Why is this important? Because the growth of abstraction in maths gave disciplines like chemistry, physics, astronomy, geology, meteorology the ability to explain a wide variety of complex physical phenomena that occur in nature. If you grasp the process of abstraction in mathematics, it will equip you to better understand abstraction occurring in other tough science subjects like chemistry or physics.
From the real world to the abstract
The earliest example of abstraction was when humans counted before symbols existed. A sheep herder, for instance, needed to keep track of his flock of sheep without having any sort of symbolic system akin to numbers. So how did he do this to ensure that none of his sheep wandered away or got stolen?
One solution is to obtain a big supply of stones. He then moved the sheep one-by-one into an enclosed area. Each time a sheep passed, he placed a stone in a pile. Once all the sheep had passed, he got rid of the extra stones and was left with a pile of stones representing his flock.
Every time he needed to count the sheep, he removed the stones from his pile; one for each sheep. If he had stones left over, it means some sheep had wandered away or perhaps been stolen. This one-to-one correspondence helped the shepherd to keep track of his flock.
Today, we use the Arabic numbers (also known as the Hindu-Arabic numerals): 0,1,2,3,4,5,6,7,8,9 to represent any integer, that is any whole number.
This is another example of abstraction, and it’s powerful. It means we’re able to handle any amount of sheep, regardless of how many stones we have. We’ve moved from real-world objects — stones, sheep — to the abstract. There is real strength in this: we’ve created a space where the rules are minimalistic, yet the games that can be played are endless.
Another advantage of abstraction is that it reveals a deeper connection between different fields of mathematics. Results in one field can suggest concepts and ideas to be explored in a related field. Occasionally, methods and techniques developed in one field can be directly applied to another field to create similar results.
Tough concepts, better teaching
Of course, abstraction also has its disadvantages. Some of the mathematical subjects taught at university level — Calculus, Real Analysis, Linear Algebra, Topology, Category Theory, Functional Analysis and Set Theory among them — are very advanced examples of abstraction.
These concepts can be quite difficult to learn. They’re often tough to visualise and their rules rather unintuitive to manipulate or reason with. This means students need a degree of mathematical maturity to process the shift from the concrete to the abstract.
Many high school kids, particularly from developing countries, come to university with an undeveloped level of intellectual maturity to handle abstraction. This is because of the way mathematics was taught at high school. I have seen many students struggling, giving up or not even attempting to study mathematics because they weren’t given the right tools at school level and they think that they just “can’t do maths”.
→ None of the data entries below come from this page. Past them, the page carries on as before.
(* ===== verification/Proxy.v ===== *)
(** * Proxy addresses and the environment of the tunnel process
    ([src-tauri/src/proxy_utils.rs]) *)

From S2P Require Export Settings.
Local Open Scope string_scope.

(** ** Splitting strings *)

(** [str::split_once] with a string pattern. *)
Fixpoint split_once (sep s : string) : option (string * string) :=
  match strip_prefix sep s with
  | Some rest => Some ("", rest)
  | None => match s with
            | EmptyString => None
            | String a s' => match split_once sep s' with
                             | Some (l, r) => Some (String a l, r)
                             | None => None
                             end
            end
  end.

(** [str::rsplit_once] with a character. *)
Fixpoint rsplit_once (c : ascii) (s : string) : option (string * string) :=
  match s with
  | EmptyString => None
  | String a s' =>
      match rsplit_once c s' with
      | Some (l, r) => Some (String a l, r)
      | None => if ascii_dec a c then Some ("", s') else None
      end
  end.

(** The decimal digits of [parse::<u16>()]: every partial value must fit. *)
Fixpoint u16_digits (acc : N) (s : string) : option N :=
  match s with
  | EmptyString => Some acc
  | String a s' =>
      if is_ascii_digit a
      then let acc := (acc * 10 + (ascii_code a - 48))%N in
           if (65535 <? acc)%N then None else u16_digits acc s'
      else None
  end.

Definition parse_u16 (s : string) : option N :=
  let digits := match s with String "+" rest => rest | _ => s end in
  if is_empty digits then None else u16_digits 0 digits.

(** ** Addresses *)

Definition proxy_prefixes : list string := ["http://"; "https://"; "socks5://"; "socks5h://"].

Definition validate_proxy_url (value : string) : Result string string :=
  let value := trim value in
  if is_empty value then Err "代理地址不能为空。"
  else if existsb is_whitespace (utf8_chars value) || contains "@" value
  then Err "代理地址不能包含空格或账号密码；当前版本仅支持无认证代理。"
  else if negb (existsb (fun prefix => starts_with prefix value) proxy_prefixes)
  then Err "代理地址必须以 http://、https://、socks5:// 或 socks5h:// 开头。"
  else let rest := match split_once "://" value with Some (_, rest) => rest | None => "" end in
       if is_empty rest || contains "/" rest then Err "代理地址仅支持 host:port，不支持路径。"
       else Ok value.

Definition proxy_host_port (value : string) : option (string * N) :=
  match validate_proxy_url value with
  | Err _ => None
  | Ok value =>
      match split_once "://" value with
      | None => None
      | Some (scheme, authority) =>
          let default := match scheme with
                         | "http" => Some 80%N
                         | "https" => Some 443%N
                         | "socks5" | "socks5h" => Some 1080%N
                         | _ => None
                         end in
          let default_answer := match default with Some port => Some (authority, port) | None => None end in
          match authority with
          | String "[" inner =>
              match split_once "]" inner with
              | None => None
              | Some (host, after) =>
                  match strip_prefix ":" after with
                  | None => None
                  | Some port => match parse_u16 port with Some port => Some (host, port) | None => None end
                  end
              end
          | _ =>
              match rsplit_once ":" authority with
              | Some (host, port) =>
                  if negb (is_empty host)
                  then match parse_u16 port with Some port => Some (host, port) | None => None end
                  else default_answer
              | None => default_answer
              end
          end
      end
  end.

Definition effective_proxy_url (settings : Settings) : Result (option string) string :=
  match proxy_mode (proxy settings) with
  | "direct" => Ok None
  | "system" =>
      if is_empty (trim (proxy_applied_url (proxy settings))) then Ok None
      else url <-? validate_proxy_url (proxy_applied_url (proxy settings)) ;; Ok (Some url)
  | "manual" => url <-? validate_proxy_url (proxy_url (proxy settings)) ;; Ok (Some url)
  | _ => Err "未知 Tunnel 代理模式。"
  end.

(** The environment a [Command] runs its process with. *)
Abbreviation Env := (gmap string string).

Definition proxy_variables : list string :=
  ["HTTP_PROXY"; "HTTPS_PROXY"; "ALL_PROXY"; "NO_PROXY"; "http_proxy"; "https_proxy"; "all_proxy"; "no_proxy"].

Definition apply_proxy_env (env : Env) (settings : Settings) : Result (option string) string * Env :=
  let env := foldl (fun env key => delete key env) env proxy_variables in
  match effective_proxy_url settings with
  | Err e => (Err e, env)
  | Ok None => (Ok None, env)
  | Ok (Some value) =>
      let env := foldl (fun env key => <[key := value]> env) env
                   ["HTTP_PROXY"; "HTTPS_PROXY"; "http_proxy"; "https_proxy"] in
      let env := if starts_with "socks5" value
                 then <["all_proxy" := value]> (<["ALL_PROXY" := value]> env) else env in
      (Ok (Some value), env)
  end.

(** ** Properties *)

Lemma starts_with_app p s : starts_with p s = true -> exists r, s = p ++ r.
Proof.
  unfold starts_with. revert s. induction p as [|a p IH]; intros s; [by exists s|].
  destruct s as [|b s]; cbn; [done|]. destruct (ascii_dec a b) as [->|]; [|done].
  intros [r ->]%IH. by exists r.
Qed.

Lemma drop_no_whitespace cs : existsb is_whitespace cs = false -> drop_whitespace cs = cs.
Proof. destruct cs as [|c cs]; cbn; [done|]. by intros [-> _]%orb_false_split. Qed.

Lemma existsb_rev_false {A} (f : A -> bool) l : existsb f (rev l) = existsb f l.
Proof.
  induction l as [|a l IH]; [done|]. cbn. rewrite existsb_app, IH. cbn. rewrite orb_false_r. apply orb_comm.
Qed.

Lemma trim_no_whitespace s : existsb is_whitespace (utf8_chars s) = false -> trim s = s.
Proof.
  intros H. unfold trim. rewrite (drop_no_whitespace (utf8_chars s) H).
  rewrite drop_no_whitespace by (by rewrite existsb_rev_false). by rewrite rev_involutive, concat_utf8_chars.
Qed.

Lemma validate_proxy_url_inv value url :
  validate_proxy_url value = Ok url ->
  url = trim value /\ existsb is_whitespace (utf8_chars url) = false /\ contains "@" url = false
  /\ (exists p, In p proxy_prefixes /\ starts_with p url = true)
  /\ (match split_once "://" url with Some (_, rest) => rest | None => "" end <> "")
  /\ contains "/" (match split_once "://" url with Some (_, rest) => rest | None => "" end) = false
  /\ validate_proxy_url url = Ok url.
Proof.
  intros Hok. unfold validate_proxy_url in Hok. destruct (is_empty (trim value)) eqn:He; [done|].
  destruct (_ || _) eqn:Hw; [done|]. destruct (negb _) eqn:Hp; [done|].
  destruct (_ || _) eqn:Hr in Hok; [done|]. injection Hok as <-.
  pose proof Hw as [Hws Hat]%orb_false_split. pose proof Hr as [Hne Hslash]%orb_false_split.
  split_and!; try done.
  - by apply negb_false_iff, existsb_exists in Hp.
  - intros E. by rewrite E in Hne.
  - unfold validate_proxy_url. by rewrite (trim_no_whitespace _ Hws), He, Hw, Hp, Hr.
Qed.

(** An accepted proxy address is the trimmed input, of the form scheme://rest with one
    of the four schemes, without whitespace or an [@] (no credentials), with a non-empty
    authority and no path; and validating it again accepts it unchanged. *)
Theorem validate_proxy_url_sound value url (Hok : validate_proxy_url value = Ok url) :
  url = trim value
  /\ (exists scheme rest, In (scheme ++ "://") proxy_prefixes /\ url = scheme ++ "://" ++ rest
        /\ rest <> "" /\ contains "/" rest = false)
  /\ existsb is_whitespace (utf8_chars url) = false /\ contains "@" url = false
  /\ validate_proxy_url url = Ok url.
Proof.
  apply validate_proxy_url_inv in Hok as (Hurl & Hws & Hat & (p & Hin & [rest Hp]%starts_with_app) & Hne & Hslash & Hok).
  split_and!; try done. rewrite Hp in Hne, Hslash. cbn in Hin.
  destruct Hin as [<-|[<-|[<-|[<-|[]]]]];
    [exists "http"|exists "https"|exists "socks5"|exists "socks5h"]; exists rest; cbn; auto 10.
Qed.

Lemma foldl_delete_lookup (keys : list string) (env : Env) k :
  foldl (fun env key => delete key env) env keys !! k = if decide (k ∈ keys) then None else env !! k.
Proof.
  revert env. induction keys as [|key keys IH]; intros env; cbn [foldl]; [done|]. rewrite IH.
  destruct (decide (key = k)) as [->|Hne].
  - rewrite (decide_True (P := k ∈ k :: keys)) by constructor. case_decide; [done|apply lookup_delete_eq].
  - rewrite lookup_delete_ne by done. repeat case_decide; set_solver.
Qed.

Lemma foldl_insert_lookup (keys : list string) (v : string) (env : Env) k :
  foldl (fun env key => <[key := v]> env) env keys !! k = if decide (k ∈ keys) then Some v else env !! k.
Proof.
  revert env. induction keys as [|key keys IH]; intros env; cbn [foldl]; [done|]. rewrite IH.
  destruct (decide (key = k)) as [->|Hne].
  - rewrite (decide_True (P := k ∈ k :: keys)) by constructor. case_decide; [done|apply lookup_insert_eq].
  - rewrite lookup_insert_ne by done. repeat case_decide; set_solver.
Qed.

Lemma effective_proxy_url_valid settings v :
  effective_proxy_url settings = Ok (Some v) -> validate_proxy_url v = Ok v.
Proof.
  unfold effective_proxy_url. intros H. repeat case_match; simplify_eq; by eapply validate_proxy_url_inv.
Qed.

Definition no_proxy_variables : list string := ["NO_PROXY"; "no_proxy"].

(** The tunnel process never inherits a proxy: each of the eight proxy variables is
    absent from its environment or holds the validated address the settings select, and no
    other variable changes; without an address all eight are absent, in particular in
    direct mode; with one, HTTP and HTTPS use it, and the exclusion lists stay absent. *)
Theorem apply_proxy_env_spec env settings :
  let '(result, env') := apply_proxy_env env settings in
  result = effective_proxy_url settings
  /\ (forall k, k ∉ proxy_variables -> env' !! k = env !! k)
  /\ (forall k v, k ∈ proxy_variables -> env' !! k = Some v ->
        result = Ok (Some v) /\ validate_proxy_url v = Ok v /\ k ∉ no_proxy_variables)
  /\ (forall v, result = Ok (Some v) -> env' !! "HTTPS_PROXY" = Some v /\ env' !! "HTTP_PROXY" = Some v)
  /\ (proxy_mode (proxy settings) = "direct" -> result = Ok None).
Proof.
  assert (proxy_mode (proxy settings) = "direct" -> effective_proxy_url settings = Ok None) as Hdirect
    by (unfold effective_proxy_url; by intros ->).
  unfold apply_proxy_env.
  destruct (effective_proxy_url settings) as [[value|]|e] eqn:Heff.
  2-3: split_and!; try done; intros k;
    rewrite foldl_delete_lookup; case_decide; done.
  pose proof (effective_proxy_url_valid _ _ Heff) as Hvalid.
  set (env' := if starts_with "socks5" value then _ else _).
  assert (forall k, env' !! k = (if decide (k ∈ ["ALL_PROXY"; "all_proxy"])
      then if starts_with "socks5" value then Some value else None
      else if decide (k ∈ ["HTTP_PROXY"; "HTTPS_PROXY"; "http_proxy"; "https_proxy"]) then Some value
      else if decide (k ∈ proxy_variables) then None else env !! k)) as Hlook.
  { intros k. subst env'. destruct (starts_with "socks5" value);
      rewrite ?lookup_insert, ?foldl_insert_lookup, ?foldl_delete_lookup; unfold proxy_variables;
      repeat case_decide; set_solver. }
  clearbody env'. setoid_rewrite Hlook. split_and!; [done| | | |done].
  - intros k Hk. rewrite !decide_False by (unfold proxy_variables in Hk; set_solver). done.
  - intros k v Hk Hv. assert (v = value) as ->.
    { rewrite (decide_True (P := k ∈ proxy_variables)) in Hv by done. repeat case_match; simplify_eq; done. }
    split_and!; [done..|]. intros Hno. unfold no_proxy_variables in Hno.
    assert (k = "NO_PROXY" \/ k = "no_proxy") as [-> | ->] by set_solver; discriminate.
  - by intros v [= <-].
Qed.

Lemma validate_proxy_url_sound_witness :
  validate_proxy_url " socks5://127.0.0.1:7890 " = Ok "socks5://127.0.0.1:7890"
  /\ contains "@" "socks5://127.0.0.1:7890" = false.
Proof.
  split; [vm_compute; reflexivity|].
  exact (proj1 (proj2 (proj2 (proj2 (validate_proxy_url_sound " socks5://127.0.0.1:7890 "
    "socks5://127.0.0.1:7890" ltac:(vm_compute; reflexivity)))))).
Defined.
Teachers and lecturers can improve this abstract thinking by being aware of abstractions in their subject and learning to demonstrate abstract concepts through concrete examples. Experiments are also helpful to familiarise and assure students of an abstract concept’s solidity.
This teaching principle is applied in some school systems, such as Montessori, to help children improve their abstract thinking. Not only does this guide them better through the maze of mathematical abstractions but it can be applied to other sciences as well.